-- Exercise goal --
Begin with the first line of the listing and quote every line through the one containing "through the YAML"; give only those lines.

-- Available records --
(* ===== verification/ConfigCasts.v ===== *)
(** * Round trips of the container conversions of config.h

    A conversion pair is faithful when a value survives being written and read
    through the YAML library; the conversions of vectors, sets and maps are
    faithful when those of the elements are, so nested containers are too. *)

From Stdlib Require Import ZArith Lia Ascii String List Sorted DecimalString DecimalPos Decimal.
From stdpp Require Import base list strings gmap countable.
From S2P Require Import Prelude Ordered CString Config ConfigSpec.

Local Open Scope string_scope.
Local Open Scope list_scope.

(** What the YAML library promises of nodes without repeated keys: a node that
    is written is read back. *)
Class Yaml (Load : string -> option Node) (emit : Node -> string) : Prop := {
  load_null : Load (emit Null) = Some Null;
  load_scalar s : Load (emit (Scalar s)) = Some (Scalar s);
  load_sequence l : Forall (fun n => Load (emit n) = Some n) l -> Load (emit (Sequence l)) = Some (Sequence l);
  load_map l : NoDup l.*1 -> Forall (fun kn => Load (emit kn.2) = Some kn.2) l -> Load (emit (Map l)) = Some (Map l)
}.

#[global] Instance ltb_strict : StrictWeak String.ltb.
Proof.
  assert (Hlt : forall a b, String.ltb a b = true <-> String.compare a b = Lt).
  { intros a b. unfold String.ltb. destruct (String.compare a b); split; congruence. }
  assert (Htr : forall a b c, String.ltb a b = true -> String.ltb b c = true -> String.ltb a c = true).
  { intros a b c. rewrite !Hlt. revert b c.
    induction a as [|x a IH]; intros [|y b] [|z c]; simpl; try congruence.
    destruct (Ascii.compare x y) eqn:E1, (Ascii.compare y z) eqn:E2; try congruence;
      unfold Ascii.compare in *; rewrite ?N.compare_eq_iff, ?N.compare_lt_iff in *;
      destruct (N_of_ascii x ?= N_of_ascii z)%N eqn:E3; rewrite ?N.compare_gt_iff, ?N.compare_eq_iff in E3;
      try lia; try congruence; try (rewrite N.compare_lt_iff in E3; lia); eauto. }
  split; [|exact Htr|].
  - intros a. apply not_true_is_false. rewrite Hlt.
    pose proof (String.compare_antisym a a) as H. destruct (String.compare a a); simpl in H; congruence.
  - intros a b c Hab. destruct (String.compare a c) eqn:E; [| left; apply Hlt, E |].
    + apply String.compare_eq_iff in E. subst. auto.
    + right. apply (Htr c a b); [|assumption]. apply Hlt. rewrite String.compare_antisym, E. reflexivity.
Qed.

Section insert_sorted.
Context {E : Type} (lt : E -> E -> bool) `{!StrictWeak lt}.

Lemma set_insert_last x m : (forall y, y ∈ m -> lt y x = true) -> set_insert lt x m = m ++ [x].
Proof.
  induction m as [|y m IH]; simpl; intros H; [reflexivity|].
  rewrite (H y) by set_solver. rewrite IH by set_solver. reflexivity.
Qed.

Lemma fold_insert_sorted l : forall m, sorted lt (m ++ l) -> fold_left (fun m x => set_insert lt x m) l m = m ++ l.
Proof.
  induction l as [|x l IH]; intros m Hs; simpl; [rewrite app_nil_r; reflexivity|].
  rewrite set_insert_last.
  - rewrite (IH (m ++ [x])), <- app_assoc; [reflexivity|]. rewrite <- app_assoc. exact Hs.
  - intros y Hy. destruct (sorted_app_inv lt m (x :: l) Hs) as (_ & _ & H). apply H; set_solver.
Qed.
End insert_sorted.

Section casts.
Context (Load : string -> option Node) (emit : Node -> string) (index_map : list (string * Node) -> option (list Node)).
Context `{!Yaml Load emit}.

(** The value [x] is written as a text that the library reads as a node, and
    the text of that node converts back to [x]. *)
Definition survives {T} (from : string -> option T) (to : T -> option string) (x : T) : Prop :=
  exists n, obind_opt (to x) Load = Some n /\ Load (emit n) = Some n /\ from (emit n) = Some x.

Lemma survives_all {T} (from : string -> option T) to l :
  Forall (survives from to) l ->
  exists ns, mapM (fun i => obind_opt (to i) Load) l = Some ns /\
    Forall (fun n => Load (emit n) = Some n) ns /\ mapM (fun n => from (emit n)) ns = Some l.
Proof.
  induction 1 as [|x l (n & H1 & H2 & H3) _ (ns & K1 & K2 & K3)]; [exists []; auto|].
  exists (n :: ns). simpl. rewrite H1, K1. simpl. rewrite H3. simpl. rewrite K3. auto.
Qed.

Lemma survives_pairs {T} (from : string -> option T) to (l : list (string * T)) :
  Forall (fun kx => survives from to kx.2) l ->
  exists ps, mapM (fun kx => obind_opt (to kx.2) (fun s => obind_opt (Load s) (fun n => Some (kx.1, n)))) l = Some ps /\
    ps.*1 = l.*1 /\ Forall (fun kn => Load (emit kn.2) = Some kn.2) ps /\
    mapM (fun kn => obind_opt (from (emit kn.2)) (fun x => Some (kn.1, x))) ps = Some l.
Proof.
  induction 1 as [|[k x] l (n & H1 & H2 & H3) _ (ps & K1 & K2 & K3 & K4)]; [exists []; auto|].
  exists ((k, n) :: ps). simpl in *. destruct (to x) as [s|]; [|discriminate]. simpl in *.
  rewrite H1, K1. simpl. rewrite H3. simpl. rewrite K4. split_and!; auto. f_equal. exact K2.
Qed.

Lemma vector_survives {T} (from : string -> option T) to l :
  Forall (survives from to) l ->
  exists n, obind_opt (cast_from_vector Load emit to l) Load = Some n /\ Load (emit n) = Some n /\
    cast_to_vector Load emit index_map from (emit n) = Some l.
Proof.
  intros (ns & H1 & H2 & H3)%survives_all. unfold cast_from_vector, cast_to_vector. rewrite H1. simpl.
  exists (match ns with [] => Null | _ => Sequence ns end).
  assert (Hl : Load (emit (match ns with [] => Null | _ => Sequence ns end)) = Some (match ns with [] => Null | _ => Sequence ns end))
    by (destruct ns; [apply load_null|apply load_sequence, H2]).
  rewrite Hl. split_and!; [reflexivity|reflexivity|]. simpl.
  replace (elements_of _ _) with (Some ns) by (destruct ns; reflexivity). exact H3.
Qed.

(** C36: the conversions of the containers keep faithful conversions faithful: a
    vector whose elements survive being written and read, a set that is in order,
    a map with its keys in order, written by LexicalCast and read back through
    the YAML library, come back as they were.  The statement composes, so that
    vectors of maps of sets survive too. *)
Theorem containers_survive {T} (from : string -> option T) to (lt : T -> T -> bool) :
  (forall l, Forall (survives from to) l ->
     survives (cast_to_vector Load emit index_map from) (cast_from_vector Load emit to) l) /\
  (StrictWeak lt -> forall l, Forall (survives from to) l -> sorted lt l ->
     survives (cast_to_set Load emit index_map from lt) (cast_from_set Load emit to) l) /\
  (forall m, Forall (fun kx => survives from to kx.2) m -> sorted (entry_lt String.ltb) m ->
     survives (cast_to_map Load emit from) (cast_from_map Load emit to) m).
Proof.
  split_and!.
  - intros l Hl. exact (vector_survives from to l Hl).
  - intros Hlt l Hl Hs. destruct (vector_survives from to l Hl) as (n & H1 & H2 & H3). exists n.
    split_and!; [exact H1|exact H2|]. unfold cast_to_set. rewrite H3. simpl. f_equal.
    exact (fold_insert_sorted lt l [] Hs).
  - intros m Hm Hs. destruct (survives_pairs from to m Hm) as (ps & H1 & H2 & H3 & H4).
    assert (Hl : Load (emit (Map ps)) = Some (Map ps)).
    { apply load_map; [|exact H3]. rewrite H2. apply NoDup_alt. intros i j k Hi Hj.
      rewrite list_lookup_fmap in Hi, Hj. apply fmap_Some in Hi as (p & Hp & ->), Hj as (q & Hq & E).
      apply (sorted_keys_distinct String.ltb m i j p q Hs Hp Hq). rewrite E. apply same_key_refl, _. }
    unfold cast_from_map, cast_to_map. exists (Map ps). rewrite H1. simpl. rewrite Hl. simpl. rewrite H4. simpl.
    split_and!; [reflexivity|reflexivity|]. f_equal. exact (fold_insert_sorted (entry_lt String.ltb) m [] Hs).
Qed.
End casts.

(** A library that keeps the promise: nodes numbered in decimal. *)

Fixpoint node_tree (n : Node) : gen_tree string :=
  match n with
  | Null => GenNode 0 []
  | Scalar s => GenLeaf s
  | Sequence l => GenNode 1 (map node_tree l)
  | Map l => GenNode 2 (map (fun kn => GenNode 3 [GenLeaf kn.1; node_tree kn.2]) l)
  end.

Fixpoint tree_node (t : gen_tree string) : Node :=
  match t with
  | GenLeaf s => Scalar s
  | GenNode 1 l => Sequence (map tree_node l)
  | GenNode 2 l => Map (map (fun t => match t with GenNode _ [GenLeaf k; u] => (k, tree_node u) | _ => ("", Null) end) l)
  | GenNode _ _ => Null
  end.

Definition decimal_emit (n : Node) : string := NilEmpty.string_of_uint (Pos.to_uint (encode (node_tree n))).
Definition decimal_load (s : string) : option Node :=
  match NilEmpty.uint_of_string s with
  | Some u => match Pos.of_uint u with Npos p => tree_node <$> decode p | N0 => None end
  | None => None
  end.

Lemma tree_node_tree n : tree_node (node_tree n) = n.
Proof.
  induction n as [|s|l IH|l IH] using node_full_ind; simpl; try reflexivity; f_equal; rewrite map_map.
  - induction IH; simpl; congruence.
  - induction IH as [|[k n] l Hn _ IHl]; simpl in *; [reflexivity|]. rewrite Hn, IHl. reflexivity.
Qed.

Lemma decimal_load_emit n : decimal_load (decimal_emit n) = Some n.
Proof.
  unfold decimal_load, decimal_emit. rewrite NilEmpty.usu, DecimalPos.Unsigned.of_to, decode_encode. simpl.
  rewrite tree_node_tree. reflexivity.
Qed.

#[global] Instance decimal_yaml : Yaml decimal_load decimal_emit.
Proof. split; intros; apply decimal_load_emit. Qed.

(** A map of two lists of texts. *)
Lemma containers_survive_witness :
  let from s := match decimal_load s with Some (Scalar t) => Some t | _ => None end in
  let to s := Some (decimal_emit (Scalar s)) in
  survives decimal_load decimal_emit
    (cast_to_map decimal_load decimal_emit (cast_to_vector decimal_load decimal_emit (fun _ => None) from))
    (cast_from_map decimal_load decimal_emit (cast_from_vector decimal_load decimal_emit to))
    [("a", ["x"; "y"]); ("b", [])].
Proof.
  intros from to.
  assert (H : forall s, survives decimal_load decimal_emit from to s).
  { intros s. exists (Scalar s). unfold from, to. simpl. rewrite !decimal_load_emit. auto. }
  apply (proj2 (proj2 (containers_survive decimal_load decimal_emit (fun _ => None) _ _ (fun _ _ => false)))).
  - repeat constructor; apply (proj1 (containers_survive decimal_load decimal_emit (fun _ => None) from to (fun _ _ => false)));
      repeat constructor; apply H.
  - repeat constructor.
Defined.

-- Answer area --
(* ===== verification/ConfigCasts.v ===== *)
(** * Round trips of the container conversions of config.h

    A conversion pair is faithful when a value survives being written and read
    through the YAML library; the conversions of vectors, sets and maps are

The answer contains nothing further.